CRRC Zhuzhou Electric Locomotive Institute Co., Ltd., Zhuzhou 412001, China.
Sensors (Basel). 2025 Feb 20;25(5):1296. doi: 10.3390/s25051296.
Aiming at the problem that the main circuit grounding fault in the traction drive system of locomotives and high-speed trains can only be diagnosed under a single operating condition and cannot be warned about early, a mechanism and data-driven real-time evaluation and full operating condition fault warning method for ground insulation degradation is proposed. Firstly, based on the mechanism of grounding faults, the circuit characteristics of the main circuit of the traction transmission system under different grounding fault conditions are analyzed, and mathematical models are established for the detection of various grounding faults and sensor signals under different operating conditions, as well as for evaluating the degree of degradation of grounding faults. Secondly, based on engineering application experience, a feature index set that can accurately classify different types of grounding faults is extracted. Combined with on-site fault case data, a decision tree method is used to establish a classification model between the feature index set and typical grounding fault sources under different operating conditions, which is then converted into a fault diagnosis rule library. Finally, real-time collection of relevant sensor signals, based on the fault diagnosis rule library and the degradation degree evaluation model of grounding faults, enables real-time detection and warning of grounding faults under all operating conditions to ensure train safety and provide key information support for optimal degraded operation in the future. The test result based on controller hardware in the loop shows that the method proposed in this paper can achieve accurate detection and localization of grounding faults under different operating conditions and can provide real-time warning of the severity of grounding faults, which has good engineering application value.

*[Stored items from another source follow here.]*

(* ===== verification/FoldersAccounts.v ===== *)
(** The folder and account endpoints: [FolderHandler]
    (src/api/folder_handler.cpp) and [AuthHandler] (auth_handler.cpp). *)
From S2P Require Import Prelude Steps JsonValue HttpMessage Jwt ObjectStore Database Daos Redis World Files.
Import World HttpRequest.

Module FolderHandler.

Definition optional_id_json (id : string) : json := if sempty id then JNull else JStr id.

Section folders.
Context {R : RedisServer} {J : JsonText} {P : Postgres}.

Definition folder_json (f : FolderDao.FolderRecord) : json :=
  JObj [("created_at", JStr (FolderDao.created_at f)); ("id", JStr (FolderDao.id f)); ("name", JStr (FolderDao.name f));
        ("parent_id", optional_id_json (FolderDao.parent_id f))].

(** The declaration's default for [limit] is 200. *)
Definition handle_list (req : HttpRequest) : M World () :=
  try_catch
    (ok ← on_resp (Jwt.require_auth_user req);
     if (ok : bool) then
       folders ← on_db (FolderDao.list_by_parent (auth_user_id_ req) (Query.get_query_param req "parent_id") 200);
       reply_json (JObj [("folders", JArr (folder_json <$> folders))])
     else mret ())
    (error_500 "list folders failed: ").

(** [body.contains("parent_id") && !body["parent_id"].is_null()]. *)
Definition parent_of (body : json) : result string :=
  if jcontains body "parent_id" then
    v ← jfield body "parent_id";
    match v with JNull => Ok "" | _ => jget_str v end
  else Ok "".

(** The folder exists, is not deleted and belongs to the user; otherwise a 404. *)
Definition require_owned_folder (user_id id msg : string) : M World (option FolderDao.FolderRecord) :=
  folder ← on_db (FolderDao.find_by_id id);
  match folder with
  | Some f =>
      if bool_decide (FolderDao.owner_id f = user_id) then mret (Some f)
      else _ ← set_error 404 msg; mret None
  | None => _ ← set_error 404 msg; mret None
  end.

Definition create_folder (user_id name parent_id : string) : M World () :=
  taken ← on_db (FolderDao.name_exists user_id parent_id name);
  if (taken : bool) then set_error 409 "folder name already exists"
  else
    id ← on_db (FolderDao.insert (FolderDao.mk "" name parent_id user_id ""));
    reply_json (JObj [("id", JStr id); ("name", JStr name); ("parent_id", optional_id_json parent_id)]).

Definition handle_create (req : HttpRequest) : M World () :=
  try_catch
    (ok ← on_resp (Jwt.require_auth_user req);
     if (ok : bool) then
       let user_id := auth_user_id_ req in
       body ← lift_result (json_parse (body_ req));
       name ← lift_result (jvalue jget_str body "name" "");
       if sempty name then set_error 400 "name is required"
       else
         parent_id ← lift_result (parent_of body);
         if negb (sempty parent_id) then
           parent ← require_owned_folder user_id parent_id "parent folder not found";
           match parent with
           | None => mret ()
           | Some _ => create_folder user_id name parent_id
           end
         else create_folder user_id name parent_id
     else mret ())
    (invalid_json "create folder failed: ").

Definition handle_delete (req : HttpRequest) : M World () :=
  try_catch
    (ok ← on_resp (Jwt.require_auth_user req);
     if (ok : bool) then
       let id := get_path_param "id" req in
       if sempty id then set_error 400 "missing folder id"
       else
         folder ← require_owned_folder (auth_user_id_ req) id "folder not found";
         match folder with
         | None => mret ()
         | Some _ =>
             children ← on_db (FolderDao.has_children id);
             if (children : bool) then set_error 400 "folder is not empty"
             else
               _ ← on_db (FolderDao.soft_delete id);
               set_resp (HttpResponse.set_json FileHandler.deleted_json)
         end
     else mret ())
    (error_500 "delete folder failed: ").

Definition handle_rename (req : HttpRequest) : M World () :=
  try_catch
    (ok ← on_resp (Jwt.require_auth_user req);
     if (ok : bool) then
       let user_id := auth_user_id_ req in
       let id := get_path_param "id" req in
       if sempty id then set_error 400 "missing folder id"
       else
         folder ← require_owned_folder user_id id "folder not found";
         match folder with
         | None => mret ()
         | Some f =>
             body ← lift_result (json_parse (body_ req));
             name ← lift_result (jvalue jget_str body "name" "");
             if sempty name then set_error 400 "name is required"
             else
               taken ← on_db (FolderDao.name_exists user_id (FolderDao.parent_id f) name);
               if (taken : bool) && negb (bool_decide (name = FolderDao.name f))
               then set_error 409 "folder name already exists"
               else
                 _ ← on_db (FolderDao.rename id name);
                 reply_json (JObj [("id", JStr id); ("name", JStr name)])
         end
     else mret ())
    (invalid_json "rename folder failed: ").

End folders.

End FolderHandler.

Module AuthHandler.

Section accounts.
Context {R : RedisServer} {J : JsonText} {P : Postgres} {E : Evp} (S : Settings) (time : Z).

(** The constructor's default. *)
Definition jwt_ttl_hours_ : Z := if bool_decide (0 < jwt_ttl_hours S)%Z then jwt_ttl_hours S else 168.

Definition issue_token (user_id username : string) : result string :=
  Jwt.generate (hmac S) (secret S) time (Jwt.mk_claims user_id username 0 time) jwt_ttl_hours_.

(** The two fields of the body. *)
Definition credentials (req : HttpRequest) : result (string * string) :=
  body ← json_parse (body_ req);
  u ← jfield body "username"; username ← jget_str u;
  p ← jfield body "password"; password ← jget_str p;
  Ok (username, password).

Definition reply_token (user_id username : string) : M World () :=
  token ← lift_result (issue_token user_id username);
  reply_json (JObj [("token", JStr token); ("user_id", JStr user_id); ("username", JStr username)]).

Definition handle_register (req : HttpRequest) : M World () :=
  try_catch
    (c ← lift_result (credentials req);
     let '(username, password) := c in
     if sempty username || sempty password then set_error 400 "username and password are required"
     else
       user_id ← on_db (UserDao.register_user username password);
       match user_id with
       | None => set_error 409 "username already exists"
       | Some i => reply_token i username
       end)
    (invalid_json "register failed: ").

Definition handle_login (req : HttpRequest) : M World () :=
  try_catch
    (c ← lift_result (credentials req);
     let '(username, password) := c in
     if sempty username || sempty password then set_error 400 "username and password are required"
     else
       user ← on_db (UserDao.login username password);
       match user with
       | None => set_error 401 "invalid username or password"
       | Some u => reply_token (UserDao.id u) (UserDao.username u)
       end)
    (invalid_json "login failed: ").

End accounts.

End AuthHandler.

针对机车和高速列车牵引传动系统主电路接地故障只能在单一工况下诊断且无法早期预警的问题,提出一种基于机理与数据驱动的接地绝缘劣化实时评估及全工况故障预警方法。首先,基于接地故障机理,分析不同接地故障工况下牵引传动系统主电路的电路特性,建立不同工况下各类接地故障及传感器信号检测以及接地故障劣化程度评估的数学模型。其次,基于工程应用经验,提取能够准确分类不同类型接地故障的特征指标集。结合现场故障案例数据,采用决策树方法建立不同工况下特征指标集与典型接地故障源之间的分类模型,进而转化为故障诊断规则库。最后,实时采集相关传感器信号,基于故障诊断规则库和接地故障劣化程度评估模型,实现全工况下接地故障的实时检测与预警,保障列车安全,并为未来的优化劣化运行提供关键信息支持。基于控制器硬件在环的测试结果表明,本文所提方法能够实现不同工况下接地故障的准确检测与定位,并能对接地故障严重程度进行实时预警,具有良好的工程应用价值。